• _Your instructions_
Restate the records exactly. Include all of them.

Dataset entries:

Content starts

(** The loop of the parents, which are acquired before they are compared. *)
Fixpoint vmove_right_locked (fuel : nat) (parent : ptr) (key : Z) : VM ptr :=
  match fuel with
  | O => lift (Fault OutOfFuel)
  | S fuel =>
      n ← on_vtree (deref parent);
      if high_key n <=? key then
        let right := right_sibling n in
        node_release parent;;
        node_acquire right;;
        vmove_right_locked fuel right key
      else mret parent
  end.
Fixpoint vpropagate (todo fuel : nat) (up : ptr * Z) (path : NodePath) : VM (ptr * Z) :=
  match up.1 with
  | None => mret up
  | Some _ =>
      if path_is_empty path then mret up
      else
        match todo with
        | O => lift (Fault OutOfFuel)
        | S todo =>
            '(parent, path) ← lift (path_pop path);
            node_acquire parent;;
            parent ← vmove_right_locked fuel parent up.2;
            up ← on_vtree (insert_into_inner parent up.2 up.1);
            node_release parent;;
            vpropagate todo fuel up path
        end
  end.

Definition vlock_tree : VM unit := fun s =>
  if Spinlock.load (v_lock s) then Fault WouldBlock
  else Ok (tt, mkVersioned (v_tree s) (v_words s) (Spinlock.cas_weak false (v_lock s)).2).
Definition vunlock_tree : VM unit := fun s =>
  Ok (tt, mkVersioned (v_tree s) (v_words s) (Spinlock.spin_unlock (v_lock s))).

(** [insert] in its two parts: the leaf is found and validated ([retries] bounds the [do]
    loop), then acquired and changed. *)
Fixpoint vinsert_seek (retries fuel : nat) (leaf : ptr) (key : Z) : VM ptr :=
  match retries with
  | O => lift (Fault OutOfFuel)
  | S retries =>
      version ← node_version leaf;
      valid ← node_is_valid leaf version;
      if valid : bool then '(leaf, _) ← vmove_right fuel leaf version key; mret leaf
      else vinsert_seek retries fuel leaf key
  end.
Definition vinsert_locate (fuel : nat) (key : Z) : VM (ptr * NodePath) :=
  '(leaf, path) ← vlocate_leaf fuel key (Some path_init);
  leaf ← vinsert_seek fuel fuel leaf key;
  mret (leaf, default path_init path).
Definition vinsert_finish (fuel : nat) (leaf : ptr) (path : NodePath) (key v : Z) : VM unit :=
  node_acquire leaf;;
  up ← on_vtree (insert_into_leaf leaf key v);
  node_release leaf;;
  up ← vpropagate 10 fuel up path;
  match up.1 with
  | None => mret tt
  | Some _ =>
      vlock_tree;;
      r ← on_vtree root;
      on_vtree (create_new_root r up.1 up.2);;
      vunlock_tree
  end.
Definition vinsert (fuel : nat) (key v : Z) : VM unit :=
  '(leaf, path) ← vinsert_locate fuel key;
  vinsert_finish fuel leaf path key v.

Fixpoint vupdate_at (retries fuel : nat) (leaf : ptr) (key v : Z) : VM unit :=
  match retries with
  | O => lift (Fault OutOfFuel)
  | S retries =>
      version ← node_version leaf;
      '(leaf, version) ← vmove_right fuel leaf version key;
      valid ← node_is_valid leaf version;
      if valid : bool then
        node_acquire leaf;;
        n ← on_vtree (deref leaf);
        i ← lift (index n key);
        k ← lift (node_key n i);
        (if k =? key then on_vtree (update leaf (fun n => set_value n i v)) else mret tt);;
        node_release leaf
      else vupdate_at retries fuel leaf key v
  end.
Definition vupdate (fuel : nat) (key v : Z) : VM unit :=
  '(leaf, _) ← vlocate_leaf fuel key (Some path_init);
  vupdate_at fuel fuel leaf key v.

Fixpoint vfind_at (retries fuel : nat) (leaf : ptr) (key : Z) : VM Z :=
  match retries with
  | O => lift (Fault OutOfFuel)
  | S retries =>
      version ← node_version leaf;
      '(leaf, version) ← vmove_right fuel leaf version key;
      n ← on_vtree (deref leaf);
      i ← lift (index n key);
      found_key ← lift (leaf_key n i);
      v ← lift (value n i);
      valid ← node_is_valid leaf version;
      if valid : bool then mret (if found_key =? key then v else 0)
      else vfind_at retries fuel leaf key
  end.
Definition vfind (fuel : nat) (key : Z) : VM Z :=
  '(leaf, _) ← vlocate_leaf fuel key None;
  vfind_at fuel fuel leaf key.

(** [reclaim_node] of the destructor: the nodes in the order they are handed to
    [add_to_garbage], children before their parent. *)
Fixpoint reclaim_node (fuel : nat) (node : ptr) : VM (list ptr) :=
  match fuel with
  | O => lift (Fault OutOfFuel)
  | S fuel =>
      n ← on_vtree (deref node);
      below ← (if is_inner n then
                 (fix go (todo : nat) (i : Z) : VM (list ptr) :=
                    match todo with
                    | O => mret []
                    | S todo =>
                        c ← lift (separator n i);
                        xs ← reclaim_node fuel c;
                        ys ← go todo (i + 1);
                        mret (xs ++ ys)
                    end) (Z.to_nat (size n + 1)) 0
               else mret []);
      mret (below ++ [node])
  end.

Content ends

• _Written response_
(** The loop of the parents, which are acquired before they are compared. *)
Fixpoint vmove_right_locked (fuel : nat) (parent : ptr) (key : Z) : VM ptr :=
  match fuel with
  | O => lift (Fault OutOfFuel)
  | S fuel =>
      n ← on_vtree (deref parent);
      if high_key n <=? key then
        let right := right_sibling n in
        node_release parent;;
        node_acquire right;;
        vmove_right_locked fuel right key
      else mret parent
  end.
Fixpoint vpropagate (todo fuel : nat) (up : ptr * Z) (path : NodePath) : VM (ptr * Z) :=
  match up.1 with
  | None => mret up
  | Some _ =>
      if path_is_empty path then mret up
      else
        match todo with
        | O => lift (Fault OutOfFuel)
        | S todo =>
            '(parent, path) ← lift (path_pop path);
            node_acquire parent;;
            parent ← vmove_right_locked fuel parent up.2;
            up ← on_vtree (insert_into_inner parent up.2 up.1);
            node_release parent;;
            vpropagate todo fuel up path
        end
  end.

Definition vlock_tree : VM unit := fun s =>
  if Spinlock.load (v_lock s) then Fault WouldBlock
  else Ok (tt, mkVersioned (v_tree s) (v_words s) (Spinlock.cas_weak false (v_lock s)).2).
Definition vunlock_tree : VM unit := fun s =>
  Ok (tt, mkVersioned (v_tree s) (v_words s) (Spinlock.spin_unlock (v_lock s))).

(** [insert] in its two parts: the leaf is found and validated ([retries] bounds the [do]
    loop), then acquired and changed. *)
Fixpoint vinsert_seek (retries fuel : nat) (leaf : ptr) (key : Z) : VM ptr :=
  match retries with
  | O => lift (Fault OutOfFuel)
  | S retries =>
      version ← node_version leaf;
      valid ← node_is_valid leaf version;
      if valid : bool then '(leaf, _) ← vmove_right fuel leaf version key; mret leaf
      else vinsert_seek retries fuel leaf key
  end.
Definition vinsert_locate (fuel : nat) (key : Z) : VM (ptr * NodePath) :=
  '(leaf, path) ← vlocate_leaf fuel key (Some path_init);
  leaf ← vinsert_seek fuel fuel leaf key;
  mret (leaf, default path_init path).
Definition vinsert_finish (fuel : nat) (leaf : ptr) (path : NodePath) (key v : Z) : VM unit :=
  node_acquire leaf;;
  up ← on_vtree (insert_into_leaf leaf key v);
  node_release leaf;;
  up ← vpropagate 10 fuel up path;
  match up.1 with
  | None => mret tt
  | Some _ =>
      vlock_tree;;
      r ← on_vtree root;
      on_vtree (create_new_root r up.1 up.2);;
      vunlock_tree
  end.
Definition vinsert (fuel : nat) (key v : Z) : VM unit :=
  '(leaf, path) ← vinsert_locate fuel key;
  vinsert_finish fuel leaf path key v.

Fixpoint vupdate_at (retries fuel : nat) (leaf : ptr) (key v : Z) : VM unit :=
  match retries with
  | O => lift (Fault OutOfFuel)
  | S retries =>
      version ← node_version leaf;
      '(leaf, version) ← vmove_right fuel leaf version key;
      valid ← node_is_valid leaf version;
      if valid : bool then
        node_acquire leaf;;
        n ← on_vtree (deref leaf);
        i ← lift (index n key);
        k ← lift (node_key n i);
        (if k =? key then on_vtree (update leaf (fun n => set_value n i v)) else mret tt);;
        node_release leaf
      else vupdate_at retries fuel leaf key v
  end.
Definition vupdate (fuel : nat) (key v : Z) : VM unit :=
  '(leaf, _) ← vlocate_leaf fuel key (Some path_init);
  vupdate_at fuel fuel leaf key v.

Fixpoint vfind_at (retries fuel : nat) (leaf : ptr) (key : Z) : VM Z :=
  match retries with
  | O => lift (Fault OutOfFuel)
  | S retries =>
      version ← node_version leaf;
      '(leaf, version) ← vmove_right fuel leaf version key;
      n ← on_vtree (deref leaf);
      i ← lift (index n key);
      found_key ← lift (leaf_key n i);
      v ← lift (value n i);
      valid ← node_is_valid leaf version;
      if valid : bool then mret (if found_key =? key then v else 0)
      else vfind_at retries fuel leaf key
  end.
Definition vfind (fuel : nat) (key : Z) : VM Z :=
  '(leaf, _) ← vlocate_leaf fuel key None;
  vfind_at fuel fuel leaf key.

(** [reclaim_node] of the destructor: the nodes in the order they are handed to
    [add_to_garbage], children before their parent. *)
Fixpoint reclaim_node (fuel : nat) (node : ptr) : VM (list ptr) :=
  match fuel with
  | O => lift (Fault OutOfFuel)
  | S fuel =>
      n ← on_vtree (deref node);
      below ← (if is_inner n then
                 (fix go (todo : nat) (i : Z) : VM (list ptr) :=
                    match todo with
                    | O => mret []
                    | S todo =>
                        c ← lift (separator n i);
                        xs ← reclaim_node fuel c;
                        ys ← go todo (i + 1);
                        mret (xs ++ ys)
                    end) (Z.to_nat (size n + 1)) 0
               else mret []);
      mret (below ++ [node])
  end.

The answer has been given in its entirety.